About this task:
Your task is to copy the stretch of lines in the records below that begins with the line containing "From Stdlib Require" and ends with the line containing "(** Two strings", exactly as written, with nothing added.

BEGIN

(** * project-hub: the tenant-scoped authorization core

    A shallow embedding of the Express/Prisma backend
    ([backend/src/middleware], [backend/src/utils/permissions.ts] and the
    route handlers under [backend/src/routes]) together with the properties
    of the specification that concern it.

    - Database tables are lists of rows in storage order; a Prisma
      [findFirst]/[findUnique] is [find], [findMany] is [filter], [create]
      appends a row and [update]/[delete] act on the rows with the given id.
    - A handler is a computation in a state-and-exception monad over the
      database: writes made before an exception stay in the store (the
      handlers open no transaction), and the exception reaches the
      [errorHandler] middleware through [next(error)].
    - Strings are sequences of ASCII characters; [toUpperCase] and
      [toLowerCase] act on the letters a-z / A-Z and leave every other
      character alone.
    - [new Date()] is a handler argument [now] (milliseconds), generated ids
      and tokens are handler arguments too, and the outcome of the external
      mail transport and of the notification write, the time zone of the
      server and [path.extname] are given by an [Env].
    - [zod]'s format tests and the message of its error are given by a
      [Zod]; a list that the source orders by [createdAt] descending is the
      reverse of the storage order. *)

From Stdlib Require Import String Ascii List ZArith Bool Lia Arith.
Import ListNotations.
Local Open Scope string_scope.

Set Implicit Arguments.

(** ** Strings *)

Module Str.

Definition isLower (c : ascii) : bool :=
  let n := nat_of_ascii c in (97 <=? n)%nat && (n <=? 122)%nat.

Definition isUpper (c : ascii) : bool :=
  let n := nat_of_ascii c in (65 <=? n)%nat && (n <=? 90)%nat.

Definition isDigit (c : ascii) : bool :=
  let n := nat_of_ascii c in (48 <=? n)%nat && (n <=? 57)%nat.

Definition upperChar (c : ascii) : ascii :=
  if isLower c then ascii_of_nat (nat_of_ascii c - 32) else c.

Definition lowerChar (c : ascii) : ascii :=
  if isUpper c then ascii_of_nat (nat_of_ascii c + 32) else c.

(** [String.prototype.toUpperCase] *)
Fixpoint toUpperCase (s : string) : string :=
  match s with
  | EmptyString => EmptyString
  | String c r => String (upperChar c) (toUpperCase r)
  end.

(** [String.prototype.toLowerCase] *)
Fixpoint toLowerCase (s : string) : string :=
  match s with
  | EmptyString => EmptyString
  | String c r => String (lowerChar c) (toLowerCase r)
  end.

(** [String.prototype.includes] *)
Definition includes (s pat : string) : bool :=
  match index 0 pat s with Some _ => true | None => false end.

(** [String.prototype.charAt]: the empty string out of range. *)
Definition charAt (s : string) (i : nat) : string :=
  match get i s with Some c => String c EmptyString | None => EmptyString end.

Fixpoint allChars (P : ascii -> bool) (s : string) : bool :=
  match s with
  | EmptyString => true
  | String c r => P c && allChars P r
  end.

(** Two strings that differ at most in the case of their letters. *)
Definition equalsIgnoreCase (a b : string) : bool :=
  String.eqb (toLowerCase a) (toLowerCase b).

(** White space among the ASCII characters: tab, line feed, vertical tab,
    form feed, carriage return and space. *)
Definition isSpace (c : ascii) : bool :=
  let n := nat_of_ascii c in ((9 <=? n) && (n <=? 13) || (n =? 32))%nat.

Fixpoint trimStart (s : string) : string :=
  match s with
  | String c r => if isSpace c then trimStart r else s
  | EmptyString => EmptyString
  end.

(** The string without its trailing white space. *)
Fixpoint trimEnd (s : string) : string :=
  match s with
  | EmptyString => EmptyString
  | String c r =>
      match trimEnd r with
      | EmptyString => if isSpace c then EmptyString else String c EmptyString
      | r' => String c r'
      end
  end.

(** [String.prototype.trim] *)
Definition trim (s : string) : string := trimEnd (trimStart s).

End Str.

(** ** Data model *)

Inductive ProjectRole := OWNER | ADMIN | MEMBER | VIEWER.

Inductive InvitationStatus := INV_PENDING | INV_ACCEPTED | INV_DECLINED | INV_EXPIRED.

Inductive JoinRequestStatus := JR_PENDING | JR_ACCEPTED | JR_DECLINED.

Definition ProjectRole_eqb (a b : ProjectRole) : bool :=
  match a, b with
  | OWNER, OWNER | ADMIN, ADMIN | MEMBER, MEMBER | VIEWER, VIEWER => true
  | _, _ => false
  end.

Definition InvitationStatus_eqb (a b : InvitationStatus) : bool :=
  match a, b with
  | INV_PENDING, INV_PENDING | INV_ACCEPTED, INV_ACCEPTED
  | INV_DECLINED, INV_DECLINED | INV_EXPIRED, INV_EXPIRED => true
  | _, _ => false
  end.

Definition JoinRequestStatus_eqb (a b : JoinRequestStatus) : bool :=
  match a, b with
  | JR_PENDING, JR_PENDING | JR_ACCEPTED, JR_ACCEPTED | JR_DECLINED, JR_DECLINED => true
  | _, _ => false
  end.

Record Profile := mkProfile
  { pr_id : string; pr_name : string; pr_email : string }.

Record User := mkUser
  { u_id : string; u_email : string; u_tenantId : string;
    u_profile : option Profile }.

Record Project := mkProject
  { p_id : string; p_tenantId : string; p_name : string;
    p_description : option string; p_status : string; p_color : string;
    p_code : option string; p_createdBy : string }.

Record ProjectMember := mkMember
  { m_tenantId : string; m_projectId : string; m_userId : string;
    m_role : ProjectRole }.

END

Result of the task:
From Stdlib Require Import String Ascii List ZArith Bool Lia Arith.
Import ListNotations.
Local Open Scope string_scope.

Set Implicit Arguments.

(** ** Strings *)

Module Str.

Definition isLower (c : ascii) : bool :=
  let n := nat_of_ascii c in (97 <=? n)%nat && (n <=? 122)%nat.

Definition isUpper (c : ascii) : bool :=
  let n := nat_of_ascii c in (65 <=? n)%nat && (n <=? 90)%nat.

Definition isDigit (c : ascii) : bool :=
  let n := nat_of_ascii c in (48 <=? n)%nat && (n <=? 57)%nat.

Definition upperChar (c : ascii) : ascii :=
  if isLower c then ascii_of_nat (nat_of_ascii c - 32) else c.

Definition lowerChar (c : ascii) : ascii :=
  if isUpper c then ascii_of_nat (nat_of_ascii c + 32) else c.

(** [String.prototype.toUpperCase] *)
Fixpoint toUpperCase (s : string) : string :=
  match s with
  | EmptyString => EmptyString
  | String c r => String (upperChar c) (toUpperCase r)
  end.

(** [String.prototype.toLowerCase] *)
Fixpoint toLowerCase (s : string) : string :=
  match s with
  | EmptyString => EmptyString
  | String c r => String (lowerChar c) (toLowerCase r)
  end.

(** [String.prototype.includes] *)
Definition includes (s pat : string) : bool :=
  match index 0 pat s with Some _ => true | None => false end.

(** [String.prototype.charAt]: the empty string out of range. *)
Definition charAt (s : string) (i : nat) : string :=
  match get i s with Some c => String c EmptyString | None => EmptyString end.

Fixpoint allChars (P : ascii -> bool) (s : string) : bool :=
  match s with
  | EmptyString => true
  | String c r => P c && allChars P r
  end.

(** Two strings that differ at most in the case of their letters. *)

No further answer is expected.